Source records
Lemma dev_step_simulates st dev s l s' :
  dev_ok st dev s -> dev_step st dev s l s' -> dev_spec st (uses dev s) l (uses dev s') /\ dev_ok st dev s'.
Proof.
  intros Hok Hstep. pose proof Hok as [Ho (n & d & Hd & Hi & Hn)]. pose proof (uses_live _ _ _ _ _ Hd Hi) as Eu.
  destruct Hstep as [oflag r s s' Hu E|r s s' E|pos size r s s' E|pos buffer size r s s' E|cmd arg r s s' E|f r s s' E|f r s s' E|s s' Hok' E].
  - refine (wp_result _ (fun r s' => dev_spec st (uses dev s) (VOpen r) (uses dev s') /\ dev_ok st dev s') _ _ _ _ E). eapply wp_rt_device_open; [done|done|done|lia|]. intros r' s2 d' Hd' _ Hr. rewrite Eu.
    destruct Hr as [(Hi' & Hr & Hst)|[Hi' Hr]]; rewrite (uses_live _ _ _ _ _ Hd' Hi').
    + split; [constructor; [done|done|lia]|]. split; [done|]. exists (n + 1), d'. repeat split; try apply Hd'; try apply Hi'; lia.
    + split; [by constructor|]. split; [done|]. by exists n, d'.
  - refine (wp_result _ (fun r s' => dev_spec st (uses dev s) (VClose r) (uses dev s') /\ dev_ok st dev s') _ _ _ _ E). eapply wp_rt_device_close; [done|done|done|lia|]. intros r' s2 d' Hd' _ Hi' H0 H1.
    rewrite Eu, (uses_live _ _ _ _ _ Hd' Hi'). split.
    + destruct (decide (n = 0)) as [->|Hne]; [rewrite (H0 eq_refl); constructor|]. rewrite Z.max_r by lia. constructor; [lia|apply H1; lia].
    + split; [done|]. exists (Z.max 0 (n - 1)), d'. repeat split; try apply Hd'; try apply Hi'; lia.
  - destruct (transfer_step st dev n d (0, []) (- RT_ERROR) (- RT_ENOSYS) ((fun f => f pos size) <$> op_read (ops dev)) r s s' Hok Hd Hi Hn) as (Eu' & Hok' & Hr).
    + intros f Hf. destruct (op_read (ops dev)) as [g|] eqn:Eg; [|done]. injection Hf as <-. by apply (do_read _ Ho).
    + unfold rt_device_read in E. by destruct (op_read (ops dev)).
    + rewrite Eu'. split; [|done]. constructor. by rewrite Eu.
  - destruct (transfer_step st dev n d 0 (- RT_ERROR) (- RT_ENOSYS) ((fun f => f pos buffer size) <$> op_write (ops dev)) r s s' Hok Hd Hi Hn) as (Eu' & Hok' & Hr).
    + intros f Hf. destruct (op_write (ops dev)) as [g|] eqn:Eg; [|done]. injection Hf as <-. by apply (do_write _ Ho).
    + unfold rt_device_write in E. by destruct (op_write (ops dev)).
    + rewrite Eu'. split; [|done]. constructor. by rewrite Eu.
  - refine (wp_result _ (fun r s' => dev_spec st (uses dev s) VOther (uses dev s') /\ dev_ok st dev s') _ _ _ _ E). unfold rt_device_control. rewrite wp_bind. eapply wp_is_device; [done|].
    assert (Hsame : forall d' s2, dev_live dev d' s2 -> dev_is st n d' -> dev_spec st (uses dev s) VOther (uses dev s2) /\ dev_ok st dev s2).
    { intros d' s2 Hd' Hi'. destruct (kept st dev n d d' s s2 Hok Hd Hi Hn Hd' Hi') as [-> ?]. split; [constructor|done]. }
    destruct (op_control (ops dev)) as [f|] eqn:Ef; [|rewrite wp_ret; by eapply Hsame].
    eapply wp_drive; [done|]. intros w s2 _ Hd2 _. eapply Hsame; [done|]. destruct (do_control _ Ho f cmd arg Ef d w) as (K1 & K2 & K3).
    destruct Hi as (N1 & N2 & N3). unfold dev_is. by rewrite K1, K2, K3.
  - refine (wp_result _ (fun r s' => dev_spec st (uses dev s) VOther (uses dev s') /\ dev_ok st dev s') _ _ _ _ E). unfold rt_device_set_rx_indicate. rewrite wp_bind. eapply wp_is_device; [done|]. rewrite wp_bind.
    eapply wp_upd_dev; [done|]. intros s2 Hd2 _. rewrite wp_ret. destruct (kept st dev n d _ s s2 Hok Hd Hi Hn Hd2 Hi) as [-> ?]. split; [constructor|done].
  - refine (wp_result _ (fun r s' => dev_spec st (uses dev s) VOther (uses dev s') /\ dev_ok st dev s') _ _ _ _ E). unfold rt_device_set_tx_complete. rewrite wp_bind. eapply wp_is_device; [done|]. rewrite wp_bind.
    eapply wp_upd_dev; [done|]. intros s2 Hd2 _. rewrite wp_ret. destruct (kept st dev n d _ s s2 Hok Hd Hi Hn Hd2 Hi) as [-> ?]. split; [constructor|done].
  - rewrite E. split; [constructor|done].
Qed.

...

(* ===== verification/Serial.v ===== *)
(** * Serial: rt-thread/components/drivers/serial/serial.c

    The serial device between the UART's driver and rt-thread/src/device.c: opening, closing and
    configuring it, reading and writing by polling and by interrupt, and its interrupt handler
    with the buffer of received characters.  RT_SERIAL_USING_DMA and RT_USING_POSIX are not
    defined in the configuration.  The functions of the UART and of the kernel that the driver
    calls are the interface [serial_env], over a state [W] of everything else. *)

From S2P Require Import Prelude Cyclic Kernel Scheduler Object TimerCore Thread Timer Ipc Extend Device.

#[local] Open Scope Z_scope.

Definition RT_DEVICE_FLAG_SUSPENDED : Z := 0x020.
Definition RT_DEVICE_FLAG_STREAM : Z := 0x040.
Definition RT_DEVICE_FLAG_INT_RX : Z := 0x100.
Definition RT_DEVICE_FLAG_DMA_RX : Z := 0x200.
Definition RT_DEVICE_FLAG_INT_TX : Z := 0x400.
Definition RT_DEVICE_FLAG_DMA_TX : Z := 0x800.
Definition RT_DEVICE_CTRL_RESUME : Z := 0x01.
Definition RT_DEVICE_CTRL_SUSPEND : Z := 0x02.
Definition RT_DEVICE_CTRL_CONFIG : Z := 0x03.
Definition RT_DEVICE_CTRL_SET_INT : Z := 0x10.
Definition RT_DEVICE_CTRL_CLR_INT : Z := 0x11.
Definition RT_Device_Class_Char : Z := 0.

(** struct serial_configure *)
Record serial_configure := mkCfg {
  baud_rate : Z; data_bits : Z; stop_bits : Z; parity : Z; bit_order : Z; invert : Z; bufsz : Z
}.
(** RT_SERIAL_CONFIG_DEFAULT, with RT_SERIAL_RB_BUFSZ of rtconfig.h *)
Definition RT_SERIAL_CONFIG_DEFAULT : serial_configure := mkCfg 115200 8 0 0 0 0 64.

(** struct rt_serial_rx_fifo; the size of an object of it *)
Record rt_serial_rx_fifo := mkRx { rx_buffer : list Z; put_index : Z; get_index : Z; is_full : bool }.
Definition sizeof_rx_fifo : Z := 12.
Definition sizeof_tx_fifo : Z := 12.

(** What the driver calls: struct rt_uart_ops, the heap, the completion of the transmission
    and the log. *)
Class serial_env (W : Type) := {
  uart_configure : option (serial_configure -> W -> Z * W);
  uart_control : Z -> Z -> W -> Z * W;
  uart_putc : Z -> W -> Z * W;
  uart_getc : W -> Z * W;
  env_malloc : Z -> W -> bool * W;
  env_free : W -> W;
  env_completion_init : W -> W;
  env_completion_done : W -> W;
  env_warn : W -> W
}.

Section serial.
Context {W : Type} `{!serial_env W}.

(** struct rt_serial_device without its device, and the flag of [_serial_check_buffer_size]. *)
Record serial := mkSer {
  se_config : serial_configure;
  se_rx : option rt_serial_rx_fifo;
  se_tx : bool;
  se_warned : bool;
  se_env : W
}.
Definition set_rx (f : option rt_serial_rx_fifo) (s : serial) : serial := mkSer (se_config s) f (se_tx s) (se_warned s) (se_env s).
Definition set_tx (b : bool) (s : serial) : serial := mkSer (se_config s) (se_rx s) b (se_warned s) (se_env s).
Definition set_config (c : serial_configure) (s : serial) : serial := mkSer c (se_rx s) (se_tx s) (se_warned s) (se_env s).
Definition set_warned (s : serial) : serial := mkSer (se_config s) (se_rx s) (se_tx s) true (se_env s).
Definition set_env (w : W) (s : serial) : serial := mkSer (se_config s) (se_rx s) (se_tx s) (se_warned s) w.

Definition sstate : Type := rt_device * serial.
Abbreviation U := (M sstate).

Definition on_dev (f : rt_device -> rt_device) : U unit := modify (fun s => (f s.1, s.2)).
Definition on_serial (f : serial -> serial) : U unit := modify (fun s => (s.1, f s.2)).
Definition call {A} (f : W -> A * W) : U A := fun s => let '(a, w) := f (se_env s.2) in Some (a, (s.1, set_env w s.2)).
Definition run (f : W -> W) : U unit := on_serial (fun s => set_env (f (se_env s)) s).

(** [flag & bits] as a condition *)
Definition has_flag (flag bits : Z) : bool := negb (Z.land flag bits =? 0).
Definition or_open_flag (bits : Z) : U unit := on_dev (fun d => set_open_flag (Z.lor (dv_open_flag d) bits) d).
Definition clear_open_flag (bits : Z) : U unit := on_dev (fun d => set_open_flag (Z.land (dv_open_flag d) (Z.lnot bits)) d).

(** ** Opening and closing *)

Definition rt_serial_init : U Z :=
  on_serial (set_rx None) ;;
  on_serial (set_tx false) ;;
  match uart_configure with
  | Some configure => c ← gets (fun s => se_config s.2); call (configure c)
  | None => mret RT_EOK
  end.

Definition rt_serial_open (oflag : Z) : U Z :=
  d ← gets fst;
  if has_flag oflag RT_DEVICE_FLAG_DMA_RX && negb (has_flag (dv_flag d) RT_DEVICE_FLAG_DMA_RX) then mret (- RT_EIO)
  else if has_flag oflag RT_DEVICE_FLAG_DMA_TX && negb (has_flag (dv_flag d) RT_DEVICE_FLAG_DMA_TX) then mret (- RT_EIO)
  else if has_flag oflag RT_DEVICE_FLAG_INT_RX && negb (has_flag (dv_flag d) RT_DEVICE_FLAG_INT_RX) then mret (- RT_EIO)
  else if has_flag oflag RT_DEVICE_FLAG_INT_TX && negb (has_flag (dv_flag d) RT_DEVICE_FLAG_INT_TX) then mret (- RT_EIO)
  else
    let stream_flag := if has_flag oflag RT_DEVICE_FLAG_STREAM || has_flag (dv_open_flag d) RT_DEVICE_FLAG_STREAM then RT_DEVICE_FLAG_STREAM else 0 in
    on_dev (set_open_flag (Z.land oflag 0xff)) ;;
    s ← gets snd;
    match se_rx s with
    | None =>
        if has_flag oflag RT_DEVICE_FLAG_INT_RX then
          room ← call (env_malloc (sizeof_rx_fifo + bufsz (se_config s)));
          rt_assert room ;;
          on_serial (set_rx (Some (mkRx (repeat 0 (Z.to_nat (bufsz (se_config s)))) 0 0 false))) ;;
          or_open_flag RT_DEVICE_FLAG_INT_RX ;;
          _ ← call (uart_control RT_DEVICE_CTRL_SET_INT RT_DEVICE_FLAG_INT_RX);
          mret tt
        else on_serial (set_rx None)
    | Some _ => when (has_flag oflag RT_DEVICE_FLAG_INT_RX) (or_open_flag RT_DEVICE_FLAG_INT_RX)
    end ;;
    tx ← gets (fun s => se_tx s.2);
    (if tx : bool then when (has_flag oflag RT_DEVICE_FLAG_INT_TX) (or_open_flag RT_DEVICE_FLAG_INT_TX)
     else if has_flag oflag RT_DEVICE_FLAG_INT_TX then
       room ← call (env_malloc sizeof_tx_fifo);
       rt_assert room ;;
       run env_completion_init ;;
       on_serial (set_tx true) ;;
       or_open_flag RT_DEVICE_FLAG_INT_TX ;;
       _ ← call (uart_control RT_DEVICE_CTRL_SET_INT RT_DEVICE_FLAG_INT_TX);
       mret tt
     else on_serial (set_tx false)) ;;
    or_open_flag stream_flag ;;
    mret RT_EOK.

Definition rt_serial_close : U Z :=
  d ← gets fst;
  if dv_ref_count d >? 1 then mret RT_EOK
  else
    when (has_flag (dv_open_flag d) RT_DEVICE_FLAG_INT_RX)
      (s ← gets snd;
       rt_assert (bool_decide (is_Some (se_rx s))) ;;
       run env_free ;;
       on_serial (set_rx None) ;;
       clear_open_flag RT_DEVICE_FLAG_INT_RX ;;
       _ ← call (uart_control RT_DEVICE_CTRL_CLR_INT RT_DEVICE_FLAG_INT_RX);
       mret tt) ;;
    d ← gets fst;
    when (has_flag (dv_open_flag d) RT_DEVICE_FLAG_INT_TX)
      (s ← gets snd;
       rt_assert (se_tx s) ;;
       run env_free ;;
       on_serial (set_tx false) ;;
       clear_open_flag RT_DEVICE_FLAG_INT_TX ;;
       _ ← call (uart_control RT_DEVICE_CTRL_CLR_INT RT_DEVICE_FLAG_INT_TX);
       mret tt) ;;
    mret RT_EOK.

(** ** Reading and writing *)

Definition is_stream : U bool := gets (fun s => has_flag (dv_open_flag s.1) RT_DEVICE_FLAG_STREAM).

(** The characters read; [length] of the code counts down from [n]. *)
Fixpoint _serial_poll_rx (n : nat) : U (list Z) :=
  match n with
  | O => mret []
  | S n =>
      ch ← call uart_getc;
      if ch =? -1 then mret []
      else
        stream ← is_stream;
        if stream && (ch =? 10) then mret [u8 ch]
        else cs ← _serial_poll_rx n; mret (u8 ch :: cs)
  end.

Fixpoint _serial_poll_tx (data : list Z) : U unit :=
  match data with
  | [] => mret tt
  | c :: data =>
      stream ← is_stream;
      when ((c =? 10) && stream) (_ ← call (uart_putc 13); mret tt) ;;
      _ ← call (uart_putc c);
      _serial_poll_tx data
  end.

...

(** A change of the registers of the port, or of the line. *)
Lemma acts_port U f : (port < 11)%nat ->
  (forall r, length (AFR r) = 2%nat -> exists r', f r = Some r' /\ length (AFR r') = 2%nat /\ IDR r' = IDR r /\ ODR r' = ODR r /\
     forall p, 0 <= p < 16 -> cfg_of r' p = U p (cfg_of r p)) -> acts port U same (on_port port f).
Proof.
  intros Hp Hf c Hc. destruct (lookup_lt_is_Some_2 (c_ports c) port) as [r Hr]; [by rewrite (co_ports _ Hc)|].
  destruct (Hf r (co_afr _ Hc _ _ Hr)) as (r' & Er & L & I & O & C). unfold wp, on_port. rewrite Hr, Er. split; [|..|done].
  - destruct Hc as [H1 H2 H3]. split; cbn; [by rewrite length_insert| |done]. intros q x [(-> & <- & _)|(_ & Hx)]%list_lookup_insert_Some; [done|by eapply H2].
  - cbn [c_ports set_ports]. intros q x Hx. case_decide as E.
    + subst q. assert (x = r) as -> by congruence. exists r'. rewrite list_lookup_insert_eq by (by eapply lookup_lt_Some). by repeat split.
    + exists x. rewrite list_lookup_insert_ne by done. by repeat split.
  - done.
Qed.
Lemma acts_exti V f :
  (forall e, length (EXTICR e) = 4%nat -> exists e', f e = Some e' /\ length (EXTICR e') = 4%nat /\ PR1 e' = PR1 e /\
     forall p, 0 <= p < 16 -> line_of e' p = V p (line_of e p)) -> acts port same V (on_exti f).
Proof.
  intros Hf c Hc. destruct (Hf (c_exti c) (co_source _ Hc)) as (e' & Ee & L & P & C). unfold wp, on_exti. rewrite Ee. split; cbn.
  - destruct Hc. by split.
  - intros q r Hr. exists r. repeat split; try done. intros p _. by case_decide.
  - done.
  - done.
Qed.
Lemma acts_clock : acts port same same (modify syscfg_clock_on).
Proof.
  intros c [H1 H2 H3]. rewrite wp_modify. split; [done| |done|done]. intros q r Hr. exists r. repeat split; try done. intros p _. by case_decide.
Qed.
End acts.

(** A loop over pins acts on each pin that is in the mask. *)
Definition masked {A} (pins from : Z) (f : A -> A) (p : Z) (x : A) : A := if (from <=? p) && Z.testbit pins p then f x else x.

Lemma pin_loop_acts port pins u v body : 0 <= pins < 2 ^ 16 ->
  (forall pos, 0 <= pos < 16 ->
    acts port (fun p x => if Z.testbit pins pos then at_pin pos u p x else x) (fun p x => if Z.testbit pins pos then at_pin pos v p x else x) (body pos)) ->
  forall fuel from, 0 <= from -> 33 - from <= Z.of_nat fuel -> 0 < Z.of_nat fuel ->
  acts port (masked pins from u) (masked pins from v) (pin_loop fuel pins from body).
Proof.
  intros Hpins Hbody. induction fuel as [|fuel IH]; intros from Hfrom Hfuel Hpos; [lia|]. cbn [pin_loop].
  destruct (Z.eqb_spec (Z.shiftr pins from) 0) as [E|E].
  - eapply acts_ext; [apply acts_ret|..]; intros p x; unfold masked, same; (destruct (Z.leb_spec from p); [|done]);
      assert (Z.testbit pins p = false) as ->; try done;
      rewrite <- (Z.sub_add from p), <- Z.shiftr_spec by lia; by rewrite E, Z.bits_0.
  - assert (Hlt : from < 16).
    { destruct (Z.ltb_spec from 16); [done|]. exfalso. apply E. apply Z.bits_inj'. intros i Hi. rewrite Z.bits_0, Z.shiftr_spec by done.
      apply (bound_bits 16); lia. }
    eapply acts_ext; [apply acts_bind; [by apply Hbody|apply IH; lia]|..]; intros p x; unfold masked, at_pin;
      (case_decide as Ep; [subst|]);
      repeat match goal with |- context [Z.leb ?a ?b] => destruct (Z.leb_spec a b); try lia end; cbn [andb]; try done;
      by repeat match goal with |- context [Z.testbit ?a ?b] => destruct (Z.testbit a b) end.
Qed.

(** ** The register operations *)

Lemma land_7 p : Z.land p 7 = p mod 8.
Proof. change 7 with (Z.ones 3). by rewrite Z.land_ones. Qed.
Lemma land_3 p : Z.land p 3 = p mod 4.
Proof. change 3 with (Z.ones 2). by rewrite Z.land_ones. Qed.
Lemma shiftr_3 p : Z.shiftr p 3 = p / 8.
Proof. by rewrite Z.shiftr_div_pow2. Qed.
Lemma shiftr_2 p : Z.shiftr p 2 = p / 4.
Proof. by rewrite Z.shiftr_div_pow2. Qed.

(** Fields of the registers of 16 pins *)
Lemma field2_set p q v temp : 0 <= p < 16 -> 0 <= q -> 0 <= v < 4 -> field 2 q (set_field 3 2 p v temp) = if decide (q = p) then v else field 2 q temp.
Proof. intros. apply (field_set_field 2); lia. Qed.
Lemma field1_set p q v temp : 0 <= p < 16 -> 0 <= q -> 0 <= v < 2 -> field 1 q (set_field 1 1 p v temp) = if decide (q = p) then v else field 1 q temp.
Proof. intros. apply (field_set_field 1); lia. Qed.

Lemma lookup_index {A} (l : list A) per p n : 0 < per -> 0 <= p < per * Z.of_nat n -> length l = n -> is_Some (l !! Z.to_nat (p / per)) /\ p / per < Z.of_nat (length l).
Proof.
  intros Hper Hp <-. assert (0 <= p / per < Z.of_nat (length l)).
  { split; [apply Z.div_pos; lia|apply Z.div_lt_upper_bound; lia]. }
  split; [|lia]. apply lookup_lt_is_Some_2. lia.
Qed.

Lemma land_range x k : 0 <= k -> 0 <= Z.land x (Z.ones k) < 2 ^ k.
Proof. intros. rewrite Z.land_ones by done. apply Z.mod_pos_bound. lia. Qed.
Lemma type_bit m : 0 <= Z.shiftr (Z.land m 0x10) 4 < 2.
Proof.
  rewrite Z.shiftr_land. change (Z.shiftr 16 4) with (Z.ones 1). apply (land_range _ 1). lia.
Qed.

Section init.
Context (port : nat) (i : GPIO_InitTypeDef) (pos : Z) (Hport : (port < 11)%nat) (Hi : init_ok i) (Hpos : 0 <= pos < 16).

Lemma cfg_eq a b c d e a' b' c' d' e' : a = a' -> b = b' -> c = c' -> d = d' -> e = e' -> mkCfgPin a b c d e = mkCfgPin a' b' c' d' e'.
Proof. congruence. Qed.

### Activity
Wherever a line in the data above holds "closing", copy that line.

### Output for this task
    The serial device between the UART's driver and rt-thread/src/device.c: opening, closing and
(** ** Opening and closing *)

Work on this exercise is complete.